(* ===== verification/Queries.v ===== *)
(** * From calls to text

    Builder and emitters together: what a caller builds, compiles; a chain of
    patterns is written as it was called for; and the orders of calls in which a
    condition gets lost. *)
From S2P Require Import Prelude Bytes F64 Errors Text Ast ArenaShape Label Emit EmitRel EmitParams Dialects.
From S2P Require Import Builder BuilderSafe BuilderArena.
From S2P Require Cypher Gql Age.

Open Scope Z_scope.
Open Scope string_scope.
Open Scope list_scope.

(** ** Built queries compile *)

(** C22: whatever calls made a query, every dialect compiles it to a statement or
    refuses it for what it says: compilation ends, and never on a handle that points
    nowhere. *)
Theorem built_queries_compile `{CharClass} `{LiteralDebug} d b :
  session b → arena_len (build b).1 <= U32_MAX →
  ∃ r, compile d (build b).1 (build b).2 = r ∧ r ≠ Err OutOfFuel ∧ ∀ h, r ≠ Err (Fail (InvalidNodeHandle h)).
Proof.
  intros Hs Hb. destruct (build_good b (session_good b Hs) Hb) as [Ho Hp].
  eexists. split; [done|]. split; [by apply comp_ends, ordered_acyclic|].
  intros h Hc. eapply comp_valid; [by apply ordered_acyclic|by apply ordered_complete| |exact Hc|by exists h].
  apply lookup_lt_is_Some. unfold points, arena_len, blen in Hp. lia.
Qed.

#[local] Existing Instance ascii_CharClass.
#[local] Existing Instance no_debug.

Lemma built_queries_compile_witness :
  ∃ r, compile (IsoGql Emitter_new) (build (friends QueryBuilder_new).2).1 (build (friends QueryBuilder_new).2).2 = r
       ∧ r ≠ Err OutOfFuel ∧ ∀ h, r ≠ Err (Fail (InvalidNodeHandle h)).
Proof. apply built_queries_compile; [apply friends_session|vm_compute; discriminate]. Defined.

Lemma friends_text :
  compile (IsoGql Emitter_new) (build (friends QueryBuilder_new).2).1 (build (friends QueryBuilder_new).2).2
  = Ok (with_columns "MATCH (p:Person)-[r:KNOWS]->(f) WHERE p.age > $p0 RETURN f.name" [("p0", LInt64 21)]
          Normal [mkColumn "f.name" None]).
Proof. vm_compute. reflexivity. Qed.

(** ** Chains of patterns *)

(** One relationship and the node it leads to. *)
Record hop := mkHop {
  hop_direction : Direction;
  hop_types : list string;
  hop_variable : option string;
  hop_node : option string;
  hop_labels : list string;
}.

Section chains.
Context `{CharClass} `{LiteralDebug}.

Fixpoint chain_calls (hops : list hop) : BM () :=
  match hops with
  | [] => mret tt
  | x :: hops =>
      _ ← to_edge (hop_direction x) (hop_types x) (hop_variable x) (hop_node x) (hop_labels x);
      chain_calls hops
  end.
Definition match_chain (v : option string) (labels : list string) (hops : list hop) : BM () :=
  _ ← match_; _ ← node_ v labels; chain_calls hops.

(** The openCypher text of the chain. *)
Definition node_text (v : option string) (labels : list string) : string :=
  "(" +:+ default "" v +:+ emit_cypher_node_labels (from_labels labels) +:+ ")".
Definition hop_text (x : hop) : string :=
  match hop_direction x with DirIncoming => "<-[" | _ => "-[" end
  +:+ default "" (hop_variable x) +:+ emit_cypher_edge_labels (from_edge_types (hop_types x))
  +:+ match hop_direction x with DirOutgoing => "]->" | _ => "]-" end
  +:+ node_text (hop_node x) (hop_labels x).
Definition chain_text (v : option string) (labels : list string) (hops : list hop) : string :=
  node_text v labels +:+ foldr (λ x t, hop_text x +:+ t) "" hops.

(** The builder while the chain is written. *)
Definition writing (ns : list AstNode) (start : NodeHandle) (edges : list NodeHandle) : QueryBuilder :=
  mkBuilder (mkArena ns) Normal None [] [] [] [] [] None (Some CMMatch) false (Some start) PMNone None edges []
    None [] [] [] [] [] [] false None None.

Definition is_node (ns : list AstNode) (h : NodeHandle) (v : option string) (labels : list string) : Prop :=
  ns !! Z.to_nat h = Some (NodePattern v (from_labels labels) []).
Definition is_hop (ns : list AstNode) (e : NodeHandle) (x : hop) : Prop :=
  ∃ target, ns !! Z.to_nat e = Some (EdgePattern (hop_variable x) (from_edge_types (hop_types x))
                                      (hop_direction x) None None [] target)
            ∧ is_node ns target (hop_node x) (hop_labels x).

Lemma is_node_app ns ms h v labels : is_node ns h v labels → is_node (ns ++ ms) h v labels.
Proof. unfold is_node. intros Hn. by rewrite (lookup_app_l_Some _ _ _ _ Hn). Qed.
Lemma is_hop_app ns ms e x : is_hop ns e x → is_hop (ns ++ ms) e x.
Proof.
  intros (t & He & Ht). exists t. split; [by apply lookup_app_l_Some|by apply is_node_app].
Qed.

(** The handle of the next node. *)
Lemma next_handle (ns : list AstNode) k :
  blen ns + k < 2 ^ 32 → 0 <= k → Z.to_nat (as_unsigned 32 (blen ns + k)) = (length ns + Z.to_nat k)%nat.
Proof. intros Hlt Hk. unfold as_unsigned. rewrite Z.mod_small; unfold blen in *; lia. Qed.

▶ **What you are asked to do**
All of the data above is to be transcribed without alteration.

▶ **Response area**
(* ===== verification/Queries.v ===== *)
(** * From calls to text

    Builder and emitters together: what a caller builds, compiles; a chain of
    patterns is written as it was called for; and the orders of calls in which a
    condition gets lost. *)
From S2P Require Import Prelude Bytes F64 Errors Text Ast ArenaShape Label Emit EmitRel EmitParams Dialects.
From S2P Require Import Builder BuilderSafe BuilderArena.
From S2P Require Cypher Gql Age.

Open Scope Z_scope.
Open Scope string_scope.
Open Scope list_scope.

(** ** Built queries compile *)

(** C22: whatever calls made a query, every dialect compiles it to a statement or
    refuses it for what it says: compilation ends, and never on a handle that points
    nowhere. *)
Theorem built_queries_compile `{CharClass} `{LiteralDebug} d b :
  session b → arena_len (build b).1 <= U32_MAX →
  ∃ r, compile d (build b).1 (build b).2 = r ∧ r ≠ Err OutOfFuel ∧ ∀ h, r ≠ Err (Fail (InvalidNodeHandle h)).
Proof.
  intros Hs Hb. destruct (build_good b (session_good b Hs) Hb) as [Ho Hp].
  eexists. split; [done|]. split; [by apply comp_ends, ordered_acyclic|].
  intros h Hc. eapply comp_valid; [by apply ordered_acyclic|by apply ordered_complete| |exact Hc|by exists h].
  apply lookup_lt_is_Some. unfold points, arena_len, blen in Hp. lia.
Qed.

#[local] Existing Instance ascii_CharClass.
#[local] Existing Instance no_debug.

Lemma built_queries_compile_witness :
  ∃ r, compile (IsoGql Emitter_new) (build (friends QueryBuilder_new).2).1 (build (friends QueryBuilder_new).2).2 = r
       ∧ r ≠ Err OutOfFuel ∧ ∀ h, r ≠ Err (Fail (InvalidNodeHandle h)).
Proof. apply built_queries_compile; [apply friends_session|vm_compute; discriminate]. Defined.

Lemma friends_text :
  compile (IsoGql Emitter_new) (build (friends QueryBuilder_new).2).1 (build (friends QueryBuilder_new).2).2
  = Ok (with_columns "MATCH (p:Person)-[r:KNOWS]->(f) WHERE p.age > $p0 RETURN f.name" [("p0", LInt64 21)]
          Normal [mkColumn "f.name" None]).
Proof. vm_compute. reflexivity. Qed.

(** ** Chains of patterns *)

(** One relationship and the node it leads to. *)
Record hop := mkHop {
  hop_direction : Direction;
  hop_types : list string;
  hop_variable : option string;
  hop_node : option string;
  hop_labels : list string;
}.

Section chains.
Context `{CharClass} `{LiteralDebug}.

Fixpoint chain_calls (hops : list hop) : BM () :=
  match hops with
  | [] => mret tt
  | x :: hops =>
      _ ← to_edge (hop_direction x) (hop_types x) (hop_variable x) (hop_node x) (hop_labels x);
      chain_calls hops
  end.
Definition match_chain (v : option string) (labels : list string) (hops : list hop) : BM () :=
  _ ← match_; _ ← node_ v labels; chain_calls hops.

(** The openCypher text of the chain. *)
Definition node_text (v : option string) (labels : list string) : string :=
  "(" +:+ default "" v +:+ emit_cypher_node_labels (from_labels labels) +:+ ")".
Definition hop_text (x : hop) : string :=
  match hop_direction x with DirIncoming => "<-[" | _ => "-[" end
  +:+ default "" (hop_variable x) +:+ emit_cypher_edge_labels (from_edge_types (hop_types x))
  +:+ match hop_direction x with DirOutgoing => "]->" | _ => "]-" end
  +:+ node_text (hop_node x) (hop_labels x).
Definition chain_text (v : option string) (labels : list string) (hops : list hop) : string :=
  node_text v labels +:+ foldr (λ x t, hop_text x +:+ t) "" hops.

(** The builder while the chain is written. *)
Definition writing (ns : list AstNode) (start : NodeHandle) (edges : list NodeHandle) : QueryBuilder :=
  mkBuilder (mkArena ns) Normal None [] [] [] [] [] None (Some CMMatch) false (Some start) PMNone None edges []
    None [] [] [] [] [] [] false None None.

Definition is_node (ns : list AstNode) (h : NodeHandle) (v : option string) (labels : list string) : Prop :=
  ns !! Z.to_nat h = Some (NodePattern v (from_labels labels) []).
Definition is_hop (ns : list AstNode) (e : NodeHandle) (x : hop) : Prop :=
  ∃ target, ns !! Z.to_nat e = Some (EdgePattern (hop_variable x) (from_edge_types (hop_types x))
                                      (hop_direction x) None None [] target)
            ∧ is_node ns target (hop_node x) (hop_labels x).

Lemma is_node_app ns ms h v labels : is_node ns h v labels → is_node (ns ++ ms) h v labels.
Proof. unfold is_node. intros Hn. by rewrite (lookup_app_l_Some _ _ _ _ Hn). Qed.
Lemma is_hop_app ns ms e x : is_hop ns e x → is_hop (ns ++ ms) e x.
Proof.
  intros (t & He & Ht). exists t. split; [by apply lookup_app_l_Some|by apply is_node_app].
Qed.

(** The handle of the next node. *)
Lemma next_handle (ns : list AstNode) k :
  blen ns + k < 2 ^ 32 → 0 <= k → Z.to_nat (as_unsigned 32 (blen ns + k)) = (length ns + Z.to_nat k)%nat.
Proof. intros Hlt Hk. unfold as_unsigned. rewrite Z.mod_small; unfold blen in *; lia. Qed.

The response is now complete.